Сразу после гаттинской победы Саладин поспешил занять несколько слабозащищенных укреплений, а затем повернул на Иерусалим, который и сдался ему 2 октября. Саладину, однако, не удалось захватить Тир, который впоследствии стал базой для третьего крестового похода. Спустя несколько лет после сражения при Гаттине Саладин рассказал своему биографу Бахе ад-Дину ибн Шаддаду о своих мечтах на будущее: «Когда с помощью Аллаха здесь не останется ни одного франка, я разделю свои земли и отдам своим преемникам последние приказы, а потом покину их и поплыву по этому морю на острова, преследуя франков, пока на земле не останется ни одного неверующего в Аллаха. Я исполню это или умру». Но ни Саладин, ни его советники не предусмотрели того, что падение Иерусалима вызовет на Западе проповедь еще одного крестового похода. Пока же сотрудники канцелярии султана писали письма халифу и другим мусульманским правителям, в которых похвалялись освобождением от «неверных» третьей по значению исламской святыни – Иерусалима – и намекали на то, что воины Саладина с его мусульманскими соседями на самом деле служили объединению мусульман для ведения священной войны против франков.
Но вот с Запада прибыли ополчения третьего крестового похода, и началась серия атак и контратак, наступлений и отступлений… Это была война на истощение, и мусульмане тратили на нее все ресурсы. По словам аль-Кади аль-Фадила, Саладин «потратил доходы с Египта на завоевание Сирии, доходы с Сирии на захват Месопотамии, а доходы с Месопотамии – на покорение Палестины». В итоге Саладину становилось все труднее содержать на марше большие армии. Держатели же икта[54] хотели на месте наблюдать за сбором урожая в деревнях, с которых они собирали налоги, а родственники Саладина зачастую больше интересовались собственными владениями на окраинах Эйюбидской империи, чем борьбой с франками. В 1193 году, вскоре после возвращения в Европу армий третьего крестового похода, Саладин умер от лихорадки.

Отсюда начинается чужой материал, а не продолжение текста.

Lemma advance_monthly_follows r v c n :
  frequency r = RecurrenceFrequency.MONTHLY → 0 < interval r → Forall (λ d, 1 ≤ d) (month_days r) →
  advance_monthly (seqZ 0 n) v r (merge_sort Z.le (month_days r)) = Ok c → follows r v c.
Proof.
  intros Hf Hi Hpos H. pose proof (merge_sort_Permutation Z.le (month_days r)) as Hperm.
  assert (Hs : StronglySorted Z.le (merge_sort Z.le (month_days r))).
  { apply (StronglySorted_merge_sort Z.le). }
  assert (Hp : Forall (λ d, 1 ≤ d) (merge_sort Z.le (month_days r))) by (by rewrite Hperm).
  destruct (advance_monthly_Ok _ _ _ _ _ 0 n eq_refl Hs Hp H)
    as (o & d & Ho & Hm & Hd & Hl & -> & Hv & Hmin & Hprev).
  assert (Hdiv : ∀ o, o = 0 ∨ o mod interval r = 0 ↔ (interval r | o)).
  { intros o'. rewrite Z.mod_divide by lia. split; [|by right]. intros [->|?]; [apply Z.divide_0_r|done]. }
  destruct (on_day_spec v (month_index v + o) d Hl) as (E1 & E2 & E3).
  unfold follows, recurs. rewrite Hf. split; [done|]. split.
  { rewrite E1, E2, E3, <- Hperm. repeat split; [done|].
    replace (month_index v + o - month_index v) with o by lia. by apply Hdiv. }
  intros x Hx (Ht & Hxd & Hxm). rewrite <- Hperm in Hxd.
  pose proof (month_index_mono _ _ (proj1 Hx)) as Hvx.
  pose proof (month_index_mono _ _ (proj2 Hx)) as Hxc. rewrite E1 in Hxc.
  destruct (ordinal_month x) as (_ & Hdx & _). pose proof (on_day_self v x Ht) as Ex.
  set (o' := month_index x - month_index v) in *.
  assert (Eo : month_index x = month_index v + o') by (unfold o'; lia). rewrite Eo in Ex, Hdx.
  destruct (decide (o' = o)) as [->|Hne].
  - specialize (Hmin _ Hxd (proj2 Hdx)). rewrite <- Ex in Hmin. lia.
  - assert (o' < o) by lia. specialize (Hprev o' (day x)). rewrite <- Ex in Hprev.
    assert (x ≤ v); [|lia]. apply Hprev; [lia|by apply Hdiv|done|lia].
Qed.

(** ** [_advance] *)

Lemma recurrence_valid_facts r :
  recurrence_valid r = true →
  1 ≤ interval r ≤ 10000 ∧ Forall (λ d, 1 ≤ d) (month_days r) ∧
  Forall (λ d, 0 ≤ d ≤ 6) (weekdays r).
Proof.
  unfold recurrence_valid, recurrence_fields. rewrite !andb_true_iff, !Z.leb_le, !forallb_forall.
  intros [[[[[? ?] Hw] Hm] _] _]. split; [lia|]. rewrite !Forall_forall.
  split; intros d Hd%list_elem_of_In; [apply Hm in Hd|apply Hw in Hd]; lia.
Qed.

Lemma advance_follows r v c : recurrence_valid r = true → advance v r = Ok c → follows r v c.
Proof.
  intros (Hi & Hm & _)%recurrence_valid_facts. unfold advance.
  destruct (frequency r) eqn:Hf.
  1-3: rewrite dt_add_Ok; intros [-> _]; unfold follows, recurs; rewrite Hf;
       (split; [units; lia|split; [exists 1; lia|]]); intros x Hx; apply period_least; units; lia.
  - apply advance_weekly_follows; [done|lia].
  - apply advance_monthly_follows; [done|lia|done].
Qed.

(** ** [_advance] returns *)

(** The recurrences the five-year horizon covers: of the monthly ones those that recur
    in every month they name. *)
Definition searchable (r : RecurrenceSpec) : bool :=
  match frequency r with
  | RecurrenceFrequency.WEEKLY => interval r <=? 260
  | RecurrenceFrequency.MONTHLY => (interval r <=? 60) && existsb (λ d, d <=? 28) (month_days r)
  | _ => true
  end.

Lemma in_range_between a b t : in_range a = true → in_range b = true → a ≤ t ≤ b → in_range t = true.
Proof. unfold in_range. rewrite !andb_true_iff, !Z.leb_le, !Z.ltb_lt. lia. Qed.

Lemma advance_weekly_total fuel r w cand k :
  1 ≤ k ≤ Z.of_nat fuel → in_range cand = true → in_range (cand + k * DAY) = true →
  weekly_match r w (cand + k * DAY) = true →
  ∃ c, advance_weekly fuel r w cand = Ok c ∧ c ≤ cand + k * DAY.
Proof.
  revert cand k. induction fuel as [|fuel IH]; intros cand k Hk Hr Hrk Hm; [lia|].
  cbn [advance_weekly]. assert (Hadd : dt_add cand DAY = Ok (cand + DAY)).
  { apply dt_add_Ok. split; [done|]. eapply in_range_between; [exact Hr|exact Hrk|]. units. nia. }
  rewrite Hadd. cbn [mbind result_bind].
  destruct (weekly_match r w (cand + DAY)) eqn:Hm1; [exists (cand + DAY); split; [done|units; nia]|].
  assert (Hk1 : k ≠ 1) by (intros ->; rewrite Z.mul_1_l in Hm; congruence).
  assert (E : cand + k * DAY = cand + DAY + (k - 1) * DAY) by lia.
  destruct (IH (cand + DAY) (k - 1)) as (c & Hc & Hle); [lia| | | |].
  - eapply in_range_between; [exact Hr|exact Hrk|]. units. nia.
  - by rewrite <- E.
  - by rewrite <- E.
  - exists c. split; [done|lia].
Qed.

Lemma weekday_range t : 0 ≤ weekday t ≤ 6.
Proof. unfold weekday, weekday_of. Z.to_euclidean_division_equations. lia. Qed.

Lemma ordinal_days t k : ordinal (t + k * DAY) = ordinal t + k.
Proof. unfold ordinal. rewrite Z.div_add by done. lia. Qed.

(** The day with weekday [d] in the next week of the recurrence. *)
Lemma weekly_target r v d :
  1 ≤ interval r → d ∈ weekdays r → 0 ≤ d ≤ 6 →
  weekly_match r (week_of v) (v + (7 * interval r + d - weekday v) * DAY) = true.
Proof.
  intros Hi Hd Hr. apply weekly_match_spec; [lia|]. pose proof (weekday_range v) as Hv.
  assert (E : weekday (v + (7 * interval r + d - weekday v) * DAY) = d).
  { unfold weekday at 1. unfold weekday_of. rewrite ordinal_days. unfold weekday, weekday_of in *.
    Z.to_euclidean_division_equations. lia. }
  unfold week_of. rewrite E, ordinal_days. split; [done|]. exists 1. lia.
Qed.

Lemma month_start_growth i n : 0 ≤ n → month_start i ≤ month_start (i + n) ≤ month_start i + 31 * n.
Proof.
  intros Hn. pattern n. apply natlike_ind; [rewrite (Z.add_0_r i); lia| |done].
  clear n Hn. intros n Hn IH. rewrite (Z.add_succ_r i n), <- (Z.add_1_r (i + n)), month_start_next.
  pose proof (month_length_bounds (i + n)). lia.
Qed.

Lemma month_index_range v o :
  in_range v = true → in_range (v + 10001 * DAY) = true → 0 ≤ o ≤ 60 →
  1 ≤ (month_index v + o) / 12 ≤ 9999.
Proof.
  unfold in_range. rewrite !andb_true_iff, !Z.leb_le, !Z.ltb_lt. intros [Hlo _] [_ Hhi] Ho.
  assert (H1 : 1 ≤ ordinal v) by (unfold ordinal; units; unfold EPOCH_ORDINAL, MAX_ORDINAL in *; Z.to_euclidean_division_equations; lia).
  assert (H2 : ordinal v + 10001 ≤ MAX_ORDINAL).
  { rewrite <- ordinal_days. unfold ordinal; units; unfold EPOCH_ORDINAL, MAX_ORDINAL in *; Z.to_euclidean_division_equations; lia. }
  destruct (ordinal_month v) as (Hv & Hd & _).
  pose proof (month_start_growth (month_index v) o (proj1 Ho)) as Hg.
  assert (12 ≤ month_index v).
  { apply Z.le_ngt. intros Hlt. apply month_start_lt in Hlt. change (month_start 12) with 0 in Hlt. lia. }
  assert (month_index v + o < 120000); [|Z.to_euclidean_division_equations; lia].
  apply Z.lt_nge. intros Hge.
  pose proof (month_start_growth 120000 (month_index v + o - 120000) ltac:(lia)) as Hg2.
  replace (120000 + (month_index v + o - 120000)) with (month_index v + o) in Hg2 by lia.
  change (month_start 120000) with 3652059 in Hg2. unfold MAX_ORDINAL in H2. lia.
Qed.

Lemma advance_days_total v i days :
  1 ≤ i / 12 ≤ 9999 → Forall (λ d, 1 ≤ d) days →
  ∃ res, advance_days v (i / 12) (i mod 12 + 1) (month_length i) days = Ok res.
Proof.
  intros Hy Hpos. induction Hpos as [|d days Hd Hpos (res & IH)]; cbn [advance_days]; [by eexists|].
  destruct (Z.leb_spec d (month_length i)) as [Hl|Hl]; [|by eexists].
  assert (Hrep : dt_replace v (i / 12) (i mod 12 + 1) d =
    Ok (combine (ymd2ord (i / 12) (i mod 12 + 1) d) (time_of v))).
  { unfold dt_replace, valid_ymd, month_length in *.
    rewrite !(proj2 (Z.leb_le _ _)) by (Z.to_euclidean_division_equations; lia). done. }
  rewrite Hrep. cbn [mbind result_bind]. destruct (_ <? _); by eexists.
Qed.

Lemma advance_monthly_total r v days o k n :
  (∀ o, 0 ≤ o < k + n → 1 ≤ (month_index v + o) / 12 ≤ 9999) → 0 ≤ k →
  StronglySorted Z.le days → Forall (λ d, 1 ≤ d) days → k ≤ o < k + n → o mod interval r = 0 →
  (∃ d, d ∈ days ∧ d ≤ month_length (month_index v + o) ∧ v < on_day v (month_index v + o) d) →
  ∃ c, advance_monthly (seqZ k n) v r days = Ok c.
Proof.
  intros Hy Hk Hs Hpos Ho Hom (d & Hd & Hl & Hv). remember (seqZ k n) as offsets eqn:Eo.
  revert k n Eo Hy Hk Ho. induction offsets as [|k' offsets IH]; intros k n Eo Hy Hk Ho.
  { symmetry in Eo. assert (Hn : (0 < n)) by lia. by rewrite seqZ_cons in Eo. }
  rewrite seqZ_cons in Eo by lia. injection Eo as -> Eo. cbn [advance_monthly].
  assert (Hnext : o ≠ k → ∃ c, advance_monthly offsets v r days = Ok c).
  { intros Hne. apply (IH (Z.succ k) (Z.pred n)); [done|intros o' ?; apply Hy; lia|lia|lia]. }
  destruct (negb (k =? 0) && negb (k mod interval r =? 0)) eqn:Hskip.
  { apply Hnext. intros ->. rewrite Hom in Hskip. by rewrite andb_false_r in Hskip. }
  destruct (advance_days_total v (month_index v + k) days) as (res & Hres); [apply Hy; lia|done|].
  unfold month_length in Hres. rewrite Hres. cbn [mbind result_bind].
  destruct res as [c|]; [by eexists|]. apply Hnext. intros ->.
  apply (advance_days_Ok v (month_index v + k)) in Hres; [|done..]. specialize (Hres d Hd Hl). lia.
Qed.

Lemma advance_total_weekly r v :
  recurrence_valid r = true → searchable r = true → frequency r = RecurrenceFrequency.WEEKLY →
  in_range v = true → in_range (v + 10001 * DAY) = true →
  ∃ c, advance v r = Ok c ∧ c ≤ v + 10000 * DAY.
Proof.
  intros Hval Hsearch Hf Hv Hv2. pose proof (recurrence_valid_facts r Hval) as (Hi & _ & Hw).
  unfold searchable in Hsearch. rewrite Hf in Hsearch. apply Z.leb_le in Hsearch.
  assert (Hne : ∃ d, d ∈ weekdays r).
  { unfold recurrence_valid, recurrence_coherent in Hval. rewrite Hf, !andb_true_iff in Hval.
    destruct (weekdays r) as [|d ?]; [by destruct Hval as (_ & _ & (_ & ?) & _)|].
    exists d. constructor. }
  destruct Hne as (d & Hd). rewrite Forall_forall in Hw. pose proof (Hw _ Hd) as Hd6.
  pose proof (weekday_range v). unfold advance. rewrite Hf.
  destruct (advance_weekly_total (366 * 5) r (week_of v) v (7 * interval r + d - weekday v))
    as (c & Hc & Hle); [lia|done| |apply weekly_target; [lia|done..]|].
  { apply (in_range_between _ _ _ Hv Hv2). units. nia. }
  exists c. split; [done|]. units. nia.
Qed.

(** An allowed day that every month has, one interval later, is a candidate. *)
Lemma advance_total_monthly r v :
  recurrence_valid r = true → searchable r = true → frequency r = RecurrenceFrequency.MONTHLY →
  in_range v = true → in_range (v + 10001 * DAY) = true →
  ∃ c, advance v r = Ok c ∧ c ≤ v + 10000 * DAY.
Proof.
  intros Hval Hsearch Hf Hv Hv2. pose proof (recurrence_valid_facts r Hval) as (Hi & Hm & _).
  unfold searchable in Hsearch. rewrite Hf in Hsearch.
  apply andb_true_iff in Hsearch as [Hi60%Z.leb_le (d & Hd & Hd28%Z.leb_le)%existsb_exists].
  apply list_elem_of_In in Hd. rewrite Forall_forall in Hm. pose proof (Hm _ Hd) as Hd1.
  set (o := month_index v + interval r). pose proof (month_length_bounds o) as Hlen.
  destruct (on_day_spec v o d) as (E1 & E2 & E3); [lia|].
  assert (Hlt : v < on_day v o d) by (apply ordinal_lt, ordinal_month_lt; unfold o in *; lia).
  assert (Hc : ∃ c, advance v r = Ok c).
  { unfold advance. rewrite Hf. apply (advance_monthly_total r v _ (interval r)); [|lia|..].
    - intros o' Ho'. apply month_index_range; [done|done|lia].
    - apply (StronglySorted_merge_sort Z.le).
    - rewrite merge_sort_Permutation. by apply Forall_forall.
    - lia.
    - by apply Z_mod_same_full.
    - exists d. rewrite merge_sort_Permutation. split; [done|]. split; [unfold o in *; lia|done]. }
  destruct Hc as (c & Hc). exists c. split; [done|].
  destruct (advance_follows _ _ _ Hval Hc) as (_ & _ & Hleast).
  assert (c ≤ on_day v o d).
  { apply Z.le_ngt. intros Hbad. apply (Hleast (on_day v o d)); [lia|]. unfold recurs. rewrite Hf.
    repeat split; [done|by rewrite E2|]. rewrite E1. exists 1. unfold o. lia. }
  assert (on_day v o d ≤ v + 10000 * DAY); [|lia].
  destruct (ordinal_month v) as (Ho & Hdv & _).
  pose proof (month_start_growth (month_index v) (interval r) ltac:(lia)) as Hg. fold o in Hg.
  rewrite <- (combine_split v) at 2. unfold on_day, combine. units. lia.
Qed.

Lemma advance_total r v :
  recurrence_valid r = true → searchable r = true →
  in_range v = true → in_range (v + 10001 * DAY) = true →
  ∃ c, advance v r = Ok c ∧ c ≤ v + 10000 * DAY.
Proof.
  intros Hval Hsearch Hv Hv2. destruct (frequency r) eqn:Hf.
  4: by apply advance_total_weekly. 4: by apply advance_total_monthly.
  all: pose proof (recurrence_valid_facts r Hval) as (Hi & _); unfold advance; rewrite Hf;
       eexists; (split; [apply dt_add_Ok; split; [reflexivity|];
       apply (in_range_between _ _ _ Hv Hv2); units; nia|units; nia]).
Qed.

(** ** [next_slot] *)

Lemma resolve_local_Ok local zone slot :
  resolve_local local zone = Ok slot →
  intended_local_time slot = local ∧ scheduled_for slot = local - offset_of_local zone local ∧
  fold slot = 0.
Proof.
  unfold resolve_local, to_utc. rewrite bind_Ok. intros (utc & [-> _]%dt_add_Ok & H).
  apply bind_Ok in H as (rt & _ & [= <-]). done.
Qed.

(** Local times between [prev] and the result belong to instants not after the bound. *)
Lemma search_slot_spec r zone after fuel prev slot :
  recurrence_valid r = true → search_slot fuel prev after zone r = Ok slot →
  prev < intended_local_time slot ∧ recurs r prev (intended_local_time slot) ∧
  resolve_local (intended_local_time slot) zone = Ok slot ∧ after < scheduled_for slot ∧
  ∀ x, prev < x < intended_local_time slot → recurs r prev x →
       ∃ s, resolve_local x zone = Ok s ∧ scheduled_for s ≤ after.
Proof.
  intros Hval. revert prev. induction fuel as [|fuel IH]; intros prev; cbn [search_slot]; [done|].
  rewrite bind_Ok. intros (c & Hc & H). apply bind_Ok in H as (s & Hs & H).
  destruct (advance_follows _ _ _ Hval Hc) as (Hlt & Hrec & Hleast).
  pose proof (resolve_local_Ok _ _ _ Hs) as (El & _ & _).
  destruct (Z.ltb_spec after (scheduled_for s)) as [Ha|Ha].
  - injection H as <-. rewrite El. split_and!; [done..|]. intros x Hx Hrx. by destruct (Hleast x Hx).
  - apply IH in H as (Hlt2 & Hrec2 & Hres & Haft & Hbet).
    split_and!; [lia|by eapply recurs_trans|done..|]. intros x Hx Hrx.
    destruct (Z.lt_trichotomy x c) as [Hxc|[->|Hxc]].
    + destruct (Hleast x); [lia|done].
    + by exists s.
    + apply Hbet; [lia|]. by eapply recurs_shift.
Qed.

Успехи Саладина обошлись мусульманам очень дорого, и его наследники не спешили продолжать ту же наступательную политику, которая могла бы принести им новые территории в Сирии и Палестине, но в то же время была чревата опасностью появления новых полчищ крестоносцев. После смерти Саладина империя была фактически поделена между его враждующими между собой родичами. Многие из них декларировали приверженность священной войне, как ее вели Зенги, Hyp ад-Дин и Саладин, однако больше всего они были заняты борьбой за первые места в Эйюбидской империи. К тому же некоторые из этих принцев были лишь ставленниками различных группировок, состоявших из тюркских офицеров или мамлюков. Время от времени то один, то другой из эйюбидских принцев вступал в союз с франками из латинских поселений против своих родственников-мусульман.
54
Икта – земельный надел, жаловавшийся за военную службу в средневековых исламских государствах.